In early February, Fisher was briefly hospitalized and treated for bipolar disorder after behaving erratically on a Caribbean cruise ship. Carrie was in the middle of a guest performance on board the vessel Holland America Eurodam when she began singing off key while she allowed her dog to defecate and urinate on stage.
Bipolar disorder, which afflicts about six million Americans, is marked by extremes in elevated or irritable moods with periods of depression. Treatment usually involves a combination of drugs and talk therapy. Actress Catherine Zeta Jones recently revealed she suffers from bipolar II disorder.
Fisher, who has suffered from manic-depression since the age of 13, has been open about her bipolar disorder as well as her past drug abuse and prescription-drug addiction. Carrie regularly gets electro-convulsive therapy to keep her mood swings under control and says her fragile mental state during the cruise-ship meltdown was marked by frenetic, manic energy that kept her from sleeping.
"[On the cruise] I wasn't sleeping," Fisher recalls. "I was writing on everything. I was writing in books; I would have written on walls.
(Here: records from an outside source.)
(** Of a sample of at least five bytes the scan reads nothing beyond the end, and finds
    fragments in order, behind start codes, of which the last one ends with the sample;
    of a shorter one it reads past the end. *)
Theorem scan_fragments_bounds size_t buf clean_point :
  size_t = Uint32 \/ size_t = Uint64 -> 0 < Z.of_nat (length buf) < 2 ^ 32 - 1 ->
  if Z.of_nat (length buf) <? 5 then scan_fragments size_t buf clean_point = Undef
  else exists s, scan_fragments size_t buf clean_point = Done (Some s) /\
    consecutive 0 (fragments s) (Z.of_nat (length buf)) /\
    forall f, list.last (fragments s) = Some f -> f.1 + f.2 = Z.of_nat (length buf).
Proof.
  intros Hs Hb. unfold scan_fragments. destruct (Z.ltb_spec (Z.of_nat (length buf)) 5) as [H|H].
  - by rewrite scan_short by (done || lia).
  - destruct (scan_total size_t Hs buf (S (length buf)) 0 (mkScan [] clean_point)) as (s & -> & Hc & Hlast); try lia.
    { split; [cbn; lia|done]. }
    cbn [mbind exec_bind option_bind]. eexists. split; [reflexivity|]. split; [exact Hc|]. cbn [fragments].
    destruct (decide (fragments s = [])) as [E|Hne]; [by rewrite E|].
    destruct (exists_last Hne) as (l & [o m] & E). rewrite E in *. rewrite last_snoc in Hlast.
    pose proof (Hlast (o, m) eq_refl) as Ho. cbn in Ho.
    rewrite set_last_length_snoc, last_snoc by done. intros f [= <-]. cbn [fst snd].
    rewrite size_t_cast by (done || lia). lia.
Qed.

(** ** Examples *)

(** Parameter sets and an IDR slice, with start codes of both lengths. *)
Definition key_sample : list nal :=
  [mkNal true [103; 66; 0; 31]; mkNal true [104; 206; 60; 128]; mkNal false [101; 136; 0; 0; 3; 1; 7]].

Lemma scan_fragments_roundtrip_witness :
  exists s, scan_fragments Uint64 (byte_stream key_sample) false = Done (Some s) /\
    map (slice (byte_stream key_sample)) (fragments s) = map unit_bytes key_sample /\ key_frame s = true.
Proof.
  apply (scan_fragments_roundtrip Uint64 key_sample false); [by right| |done|reflexivity].
  repeat constructor; cbn; try lia; intros b [= <-]; discriminate.
Defined.

Lemma scan_fragments_bounds_witness :
  scan_fragments Uint64 [0; 0; 1; 101] false = Undef.
Proof. exact (scan_fragments_bounds Uint64 [0; 0; 1; 101] false (or_intror eq_refl) ltac:(cbn; lia)). Defined.

(** A unit of one byte behind a start code at the end is left in the fragment before
    it. *)
Lemma end_of_sequence_missed :
  scan_fragments Uint64 (byte_stream [mkNal true [101; 136; 7]; mkNal true [10]]) false =
  Done (Some (mkScan [(4, 8)] true)).
Proof. vm_compute. reflexivity. Qed.
Lemma SetRates_stale_witness :
  target_bps_ (config applied) = 2000000 /\ target_bps_ (config reverted) = 500000.
Proof.
  split; [reflexivity|].
  assert (SetRates kFrameHeightNoChange (all_ok 6000) (mkRates 2000 (of_int Double 30)) postponed = Done applied) as H1
    by (vm_compute; reflexivity).
  assert (Encode_reconfigure kFrameHeightNoChange (all_ok 12000) (frame 640 360 0) applied = Done reverted) as H2
    by (vm_compute; reflexivity).
  destruct (SetRates_stale kFrameHeightNoChange Uint64 (all_ok 6000) (all_ok 12000) (frame 640 360 0) (mkRates 2000 (of_int Double 30))
    postponed applied reverted 500000 15 postponed_reachable eq_refl eq_refl eq_refl ltac:(cbn; lia) ltac:(cbn; lia)
    ltac:(cbn; lia) H1 ltac:(cbn; lia) ltac:(cbn; lia) ltac:(cbn; lia) H2) as (bu & fu & Hbu & _ & Ht & _).
  rewrite Ht. vm_compute in Hbu. injection Hbu as <-. reflexivity.
Defined.

(** A sample of a sequence and a picture parameter set and an IDR slice, for the second
    of two frames. *)
Definition attributes (ts : Z) : CachedFrameAttributes := mkAttributes ts 0 0 640 360.
Definition waiting : H264EncoderMFImpl :=
  Eval vm_compute in set_callback true
    (set_queue [(0, attributes 0); (333333, attributes 3000)] initialized).
Definition key_frame_sample : encoded_sample :=
  mkSample S_OK (S_OK, 333333) S_OK S_OK (byte_stream key_sample) S_OK S_OK (S_OK, 0).

Lemma OnH264Encoded_image_witness :
  exists s' image, OnH264Encoded Uint64 key_frame_sample waiting = Done s' /\ images s' = [image] /\
    image_attributes image = attributes 3000 /\ image_key image = true /\
    map (slice (byte_stream key_sample)) (image_fragments image) = map unit_bytes key_sample.
Proof.
  assert (Forall scannable key_sample) as Hl by (repeat constructor; cbn; try lia; intros b [= <-]; discriminate).
  destruct (OnH264Encoded_image Uint64 key_frame_sample waiting 333333 (attributes 3000) [(0, attributes 0)] [] key_sample)
    as (s' & image & Hs' & _ & Himages & Ha & _ & Hfr & Hkey); try reflexivity;
    [by right|repeat constructor|exact Hl|discriminate|cbn; lia|].
  exists s', image. repeat (split; [first [exact Hs' | exact Himages | exact Ha | exact Hkey]|]). exact Hfr.
Defined.
End Example.
(* ===== verification/H264DecoderRuns.v ===== *)
(** * H264DecoderRuns: what the H264 decoder does with images

    The theorems on [H264Decoder]: what a call appends to the calls into Media
    Foundation and to the decoded frames, that [Decode] returns, that a key frame comes
    first, and that the copy of a frame stays within its buffer. *)

From S2P Require Import Prelude IntTypes HResult FloatTypes H264Geometry H264Decoder.
Open Scope Z_scope.

(** ** Lists that grow *)

Definition extends {A} (P : A -> Prop) (l l' : list A) : Prop := exists k, l' = l ++ k /\ Forall P k.

#[export] Instance extends_PreOrder {A} (P : A -> Prop) : PreOrder (extends P).
Proof.
  split.
  - intros l. exists []. by rewrite app_nil_r.
  - intros l1 l2 l3 (k & -> & H) (k' & -> & H'). exists (k ++ k'). by rewrite app_assoc, Forall_app.
Qed.

Lemma extends_snoc {A} (P : A -> Prop) l x : P x -> extends P l (l ++ [x]).
Proof. intros H. exists [x]. split; [done|]. by constructor. Qed.

(** ** Steps of the decoder

    [steps P Q s s']: calls with [P] and frames with [Q] were added, and the members
    that control the decoder are the same. *)

Definition control (s : decoder) : bool * bool * bool * bool :=
  (decoder_ s, inited_ s, require_keyframe_ s, decode_complete_callback_ s).

Definition steps (P : mf_call -> Prop) (Q : DecodedFrame -> Prop) (s s' : decoder) : Prop :=
  extends P (calls s) (calls s') /\ extends Q (decoded s) (decoded s') /\ control s' = control s.

#[export] Instance steps_PreOrder P Q : PreOrder (steps P Q).
Proof.
  split.
  - intros s. by split_and!.
  - intros s1 s2 s3 (C1 & D1 & E1) (C2 & D2 & E2). split_and!; [by etrans|by etrans|by rewrite E2].
Qed.

Section Steps.
Context (w : media_foundation) (P : mf_call -> Prop) (Q : DecodedFrame -> Prop).

Lemma log_steps c s : P c -> steps P Q s (log c s).
Proof. intros H. split_and!; [by apply extends_snoc|done|done]. Qed.

Lemma call_steps c s : P c -> steps P Q s (call w c s).2.
Proof. apply log_steps. Qed.

Lemma if_succeeded_steps c r : P c -> steps P Q r.2 (if_succeeded r (call w c)).2.
Proof. intros H. unfold if_succeeded. destruct (SUCCEEDED _); [by apply call_steps|done]. Qed.

Lemma run_calls_steps l r : Forall P l -> steps P Q r.2 (run_calls w l r).2.
Proof.
  intros H. revert r. induction H as [|c l Hc _ IH]; intros r; [done|].
  etrans; [by apply (if_succeeded_steps c)|apply IH].
Qed.

Lemma set_size_steps x y s : steps P Q s (set_size x y s).
Proof. by split_and!. Qed.

Lemma add_decoded_steps f s : Q f -> steps P Q s (add_decoded f s).
Proof. intros H. split_and!; [done|by apply extends_snoc|done]. Qed.
End Steps.

(** A call that gives the decoder no image and takes none away. *)
Definition quiet (c : mf_call) : Prop :=
  match c with ProcessInput _ | ProcessMessage MFT_MESSAGE_COMMAND_FLUSH => False | _ => True end.

Create HintDb decoder discriminated.
#[export] Hint Resolve log_steps call_steps if_succeeded_steps run_calls_steps set_size_steps add_decoded_steps
  : decoder.
#[export] Hint Constructors Forall : decoder.
#[export] Hint Extern 1 (quiet _) => exact I : decoder.

Section Flush.
Context (w : media_foundation).

(** The stamp of the image on a decoded frame. *)
Definition stamped (rtp ntp : Z) (f : DecodedFrame) : Prop :=
  df_timestamp f = rtp /\ df_ntp_time_ms f = static_cast Int64 ntp.

Lemma query_size_steps Q r hr b s' : query_size w r = Done (hr, b, s') -> steps quiet Q r.2 s'.
Proof.
  unfold query_size. set (t := call w GetOutputCurrentType r.2). set (q := if_succeeded t _).
  destruct (SUCCEEDED t.1); [|done]. intros H.
  apply exec_bind_Done in H as (size & _ & H). apply Done_inj in H. injection H as _ _ <-.
  assert (steps quiet Q r.2 t.2) as H1 by by apply call_steps.
  assert (steps quiet Q t.2 q.2) as H2 by by apply if_succeeded_steps.
  rewrite H1, H2. etrans; [|apply set_size_steps]. auto with decoder.
Qed.

Lemma copy_data_steps Q b x y r hr c s' : copy_data w b x y r = Done (hr, c, s') -> steps quiet Q r.2 s'.
Proof.
  unfold copy_data. set (q := if_succeeded r (call w GetCurrentLength)).
  assert (steps quiet Q r.2 q.2) as H1 by by apply if_succeeded_steps.
  destruct (FAILED q.1); [intros [= _ _ <-]; done|]. destruct (0 <? _); [|intros [= _ _ <-]; done].
  destruct (FAILED _); [intros [= _ _ <-]; etrans; eauto with decoder|]. intros H.
  apply exec_bind_Done in H as (z & _ & H). apply exec_bind_Done in H as (z' & _ & H).
  apply Done_inj in H. injection H as _ _ <-.
  rewrite H1. etrans; [apply (call_steps w quiet Q Lock q.2 I)|].
  etrans; [apply (log_steps quiet Q (NV12ToI420 z')); done|]. auto with decoder.
Qed.
(** After the client socket has been closed by a failed [Send], every way out of
    the loop closes it again. *)
Lemma recv_loop_double_close net events buf :
  ended (recv_loop net events buf).2 = true ->
  monitor no_resources (recv_loop net events buf).1 = None.
Proof.
  revert buf. induction events as [|[[chunk|]|m ok] events IH]; intros buf; cbn [recv_loop];
    [done| |done|].
  - destruct (0 <? _).
    + destruct (c_str _) as [m|]; [|done].
      specialize (IH zeroed). destruct (recv_loop net events zeroed) as [t e]. exact IH.
    + unfold Start_shutdown. by destruct (net_shutdown net).
  - specialize (IH buf). destruct (recv_loop net events buf) as [t e]. cbn [fst snd] in *.
    intros He. rewrite monitor_app. destruct ok; [|done].
    rewrite Send_ok_monitor. by apply IH.
Qed.

(** *** Messages *)

(** The part of a chunk before its first NUL. *)
Fixpoint before_nul (chunk : list ascii) : string :=
  match chunk with
  | [] => EmptyString
  | c :: chunk => if Ascii.eqb c NUL then EmptyString else String c (before_nul chunk)
  end.

(** A chunk that leaves or contains a terminator. *)
Definition terminated (chunk : list ascii) : Prop :=
  (length chunk < DEFAULT_BUFLEN)%nat \/ In NUL chunk.

Lemma c_str_chunk chunk rest :
  In NUL chunk \/ hd_error rest = Some NUL -> c_str (chunk ++ rest) = Some (before_nul chunk).
Proof.
  intros H. induction chunk as [|c chunk IH]; cbn [app c_str before_nul].
  - destruct H as [[]|H]. destruct rest as [|c rest]; [done|]. injection H as ->. done.
  - destruct (Ascii.eqb c NUL) eqn:E; [done|]. rewrite IH; [done|].
    destruct H as [[->|H]|H]; [discriminate|by left|by right].
Qed.

Lemma drop_repeat {A} (x : A) n k : drop k (repeat x n) = repeat x (n - k).
Proof.
  revert k. induction n as [|n IH]; intros [|k]; cbn; done || apply IH.
Qed.

Lemma c_str_received chunk :
  terminated chunk -> c_str (recv_into chunk zeroed) = Some (before_nul chunk).
Proof.
  intros H. unfold recv_into, zeroed. rewrite drop_repeat. apply c_str_chunk.
  destruct H as [H|H]; [right|by left].
  destruct (DEFAULT_BUFLEN - length chunk)%nat eqn:E; [lia|done].
Qed.

(** The received data events and successful sends of an ongoing connection. *)
Definition delivering (e : event) : Prop :=
  match e with
  | Recv (RecvBytes chunk) => chunk <> [] /\ terminated chunk
  | Recv RecvError => False
  | SendRequest _ ok => ok = true
  end.

Fixpoint messages (events : list event) : list string :=
  match events with
  | [] => []
  | Recv (RecvBytes chunk) :: events => before_nul chunk :: messages events
  | _ :: events => messages events
  end.

Lemma recv_loop_delivers net pre post :
  Forall delivering pre ->
  exists t, recv_loop net (pre ++ post) zeroed =
      (t ++ (recv_loop net post zeroed).1, (recv_loop net post zeroed).2) /\
    delivered t = messages pre /\ monitor connected t = Some connected.
Proof.
  induction 1 as [|[[chunk|]|m ok] pre He Hpre (t & Ht & Hd & Hm)]; cbn [app recv_loop messages].
  - exists []. by destruct (recv_loop net post zeroed).
  - destruct He as [Hne Hterm]. destruct chunk as [|c chunk]; [done|].
    replace (0 <? Z.of_nat (length (c :: chunk))) with true by done.
    rewrite c_str_received by done. rewrite Ht.
    exists (Call_recv :: Call_OnTcpMessage (before_nul (c :: chunk)) :: t).
    split; [done|split; [|done]]. cbn [delivered]. by rewrite Hd.
  - done.
  - cbn in He. subst ok. rewrite Ht. exists (Send m true ++ t). split; [by rewrite app_assoc|split].
    + rewrite delivered_app. exact Hd.
    + by rewrite monitor_app.
Qed.

(** All the calls before the receive loop succeed. *)
Definition accepts (net : network) : bool :=
  (net_WSAStartup net =? 0) && (net_getaddrinfo net =? 0) && net_socket net && net_bind net &&
  net_listen net && net_accept net.

Definition setup_calls : list call :=
  [Call_WSAStartup true; Call_getaddrinfo true; Call_socket true; Call_bind;
   Call_freeaddrinfo; Call_listen; Call_accept true; Call_closesocket ListenSocket].

Lemma setup_monitor : monitor no_resources setup_calls = Some connected.
Proof. done. Qed.

Lemma Start_accepts net :
  accepts net = true ->
  Start net = (setup_calls ++ (recv_loop net (net_events net) zeroed).1, (recv_loop net (net_events net) zeroed).2).
Proof.
  unfold accepts, Start, Start_accepted. intros H.
  destruct (net_WSAStartup net =? 0), (net_getaddrinfo net =? 0), (net_socket net), (net_bind net),
    (net_listen net), (net_accept net); try discriminate. cbn [negb].
  by destruct (recv_loop net (net_events net) zeroed).
Qed.

(** ** Main results *)

(** C33: on every path on which no [Send] fails, [Start] releases what it acquires
    exactly once: WinSock, the address list and both sockets are released when
    it ends, and while it is blocked in [recv] (or reads past its buffer) it
    holds exactly WinSock and the client socket. *)
Theorem Start_releases net :
  forallb send_ok (net_events net) = true ->
  monitor no_resources (Start net).1 =
    Some (if ended (Start net).2 then no_resources else connected).
Proof.
  intros Hok. destruct (accepts net) eqn:Ha.
  - rewrite Start_accepts by done. cbn [fst snd]. rewrite monitor_app.
    rewrite setup_monitor. exact (recv_loop_monitor net (net_events net) zeroed Hok).
  - unfold accepts, Start, Start_accepted in *.
    destruct (net_WSAStartup net =? 0), (net_getaddrinfo net =? 0), (net_socket net), (net_bind net),
      (net_listen net), (net_accept net); done.
Qed.

Lemma Start_releases_witness :
  let net := mkNetwork 0 0 true true true true
    [Recv (RecvBytes ["a"%char; "b"%char]); SendRequest "x" true; Recv (RecvBytes [])] true in
  forallb send_ok (net_events net) = true /\ monitor no_resources (Start net).1 = Some no_resources.
Proof.
  split; [reflexivity|].
  exact (Start_releases (mkNetwork 0 0 true true true true
    [Recv (RecvBytes ["a"%char; "b"%char]); SendRequest "x" true; Recv (RecvBytes [])] true) eq_refl).
Defined.

(** A [Send] that fails while the connection is served releases the client
    socket and WinSock under the receive loop: whenever the loop ends
    afterwards, [Start] releases them a second time. *)
Theorem Send_failure_double_release net pre m post :
  accepts net = true -> net_events net = pre ++ SendRequest m false :: post ->
  Forall delivering pre -> ended (Start net).2 = true ->
  monitor no_resources (Start net).1 = None.
Proof.
  intros Ha He Hpre. rewrite Start_accepts by done. rewrite He. cbn [fst snd].
  destruct (recv_loop_delivers net pre (SendRequest m false :: post) Hpre) as (t & -> & _ & Hm).
  cbn [recv_loop]. pose proof (recv_loop_double_close net post zeroed) as Hd.
  destruct (recv_loop net post zeroed) as [t' e]. cbn [fst snd] in *.
  intros Hend. rewrite monitor_app, setup_monitor. cbn [mbind option_bind].
  rewrite monitor_app, Hm. exact (Hd Hend).
Qed.

Lemma Send_failure_double_release_witness :
  let net := mkNetwork 0 0 true true true true [SendRequest "answer" false; Recv RecvError] true in
  accepts net = true /\ monitor no_resources (Start net).1 = None.
Proof.
  split; [reflexivity|].
  exact (Send_failure_double_release
    (mkNetwork 0 0 true true true true [SendRequest "answer" false; Recv RecvError] true)
    [] "answer" [Recv RecvError] eq_refl eq_refl (Forall_nil _) eq_refl).
Defined.

(** Each chunk that [recv] delivers is one message: its bytes up to the first
    NUL, whatever was received before, for every chunk shorter than the buffer or
    containing a NUL; a chunk that fills the buffer without a NUL is read past
    the end of the buffer. *)
Theorem Start_messages net pre post :
  accepts net = true -> net_events net = pre ++ post -> Forall delivering pre ->
  (post = [] -> (Start net).2 = Blocked /\ delivered (Start net).1 = messages pre) /\
  (forall chunk post', post = Recv (RecvBytes chunk) :: post' ->
     length chunk = DEFAULT_BUFLEN -> ~ In NUL chunk ->
     (Start net).2 = OutOfBounds /\ delivered (Start net).1 = messages pre).
Proof.
  intros Ha He Hpre. rewrite Start_accepts by done. rewrite He.
  destruct (recv_loop_delivers net pre post Hpre) as (t & -> & Hd & _). cbn [fst snd]. split.
  - intros ->. cbn [recv_loop fst snd]. split; [done|].
    rewrite !delivered_app, Hd. apply app_nil_r.
  - intros chunk post' -> Hlen Hn.
    assert (c_str (recv_into chunk zeroed) = None) as E.
    { unfold recv_into. rewrite (drop_ge zeroed) by (unfold zeroed; rewrite repeat_length; lia).
      rewrite app_nil_r. clear -Hn. induction chunk as [|c chunk IH]; cbn; [done|].
      destruct (Ascii.eqb_spec c NUL) as [->|_]; [exfalso; apply Hn; by left|].
      rewrite IH; [done|]. intros Hin. apply Hn. by right. }
    cbn [recv_loop]. rewrite Hlen. change (0 <? Z.of_nat DEFAULT_BUFLEN) with true. rewrite E.
    cbn [fst snd]. split; [done|]. rewrite !delivered_app, Hd. apply app_nil_r.
Qed.

Lemma Start_messages_witness :
  let net := mkNetwork 0 0 true true true true
    [Recv (RecvBytes ["a"%char; NUL]); Recv (RecvBytes ["c"%char; NUL; "d"%char])] true in
  accepts net = true /\ delivered (Start net).1 = ["a"%string; "c"%string].
Proof.
  assert (forall chunk, chunk <> [] -> In NUL chunk -> delivering (Recv (RecvBytes chunk))) as H
    by (intros chunk Hne Hin; split; [exact Hne|right; exact Hin]).
  split; [reflexivity|].
  exact (proj2 (proj1 (Start_messages (mkNetwork 0 0 true true true true
    [Recv (RecvBytes ["a"%char; NUL]); Recv (RecvBytes ["c"%char; NUL; "d"%char])] true)
    [Recv (RecvBytes ["a"%char; NUL]); Recv (RecvBytes ["c"%char; NUL; "d"%char])] []
    eq_refl eq_refl
    (Forall_cons _ _ _ (H ["a"%char; NUL] ltac:(discriminate) ltac:(cbn; tauto))
      (Forall_cons _ _ _ (H ["c"%char; NUL; "d"%char] ltac:(discriminate) ltac:(cbn; tauto))
        (Forall_nil _)))) eq_refl)).
Defined.

(** The only value [Start] ever returns is 1, the error code: when the peer
    closes the connection in an orderly way the body of this [int] function ends
    without a [return]. *)
Theorem Start_result net :
  (forall r, (Start net).2 = Returned r -> r = 1) /\
  (accepts net = true -> forall pre post, net_events net = pre ++ Recv (RecvBytes []) :: post ->
   Forall delivering pre -> net_shutdown net = true -> (Start net).2 = FellOffEnd).
Proof.
  split.
  - intros r Hr. destruct (accepts net) eqn:Ha.
    + rewrite Start_accepts in Hr by done. pose proof (recv_loop_ending net (net_events net) zeroed) as H.
      cbn [snd] in Hr. by rewrite Hr in H.
    + unfold accepts, Start, Start_accepted in *.
      destruct (net_WSAStartup net =? 0), (net_getaddrinfo net =? 0), (net_socket net), (net_bind net),
        (net_listen net), (net_accept net); cbn in *; congruence.
  - intros Ha pre post He Hpre Hs. rewrite Start_accepts by done. rewrite He.
    destruct (recv_loop_delivers net pre (Recv (RecvBytes []) :: post) Hpre) as (t & -> & _).
    cbn [recv_loop length Z.of_nat]. unfold Start_shutdown. by rewrite Hs.
Qed.

Lemma Start_result_witness :
  let net := mkNetwork 0 0 true true true true [Recv (RecvBytes [])] true in
  accepts net = true /\ (Start net).2 = FellOffEnd.
Proof.
  split; [reflexivity|].
  exact (proj2 (Start_result (mkNetwork 0 0 true true true true [Recv (RecvBytes [])] true))
    eq_refl [] [] eq_refl (Forall_nil _) eq_refl).
Defined.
I literally would bend over and be writing on the ground and [my assistant] would try to talk to me, and I would be unable to respond."
Carrie, who slurred her words and mumbled during the cruise-ship incident, says her mental state was even more chaotic than her behavior on stage indicated.
"There are different versions of a manic state, and normally they're not as extreme as this became," she says. "I've only had this happen one other time, 15 years ago, so I didn't have a plan of action."
Fisher is now getting treatment and had her medication adjusted during her hospitalization. Carrie, who shot to fame playing Princess Leia in the original "Star Wars" trilogy, will reportedly reprise her iconic role in the upcoming "Star Wars: Episode VII."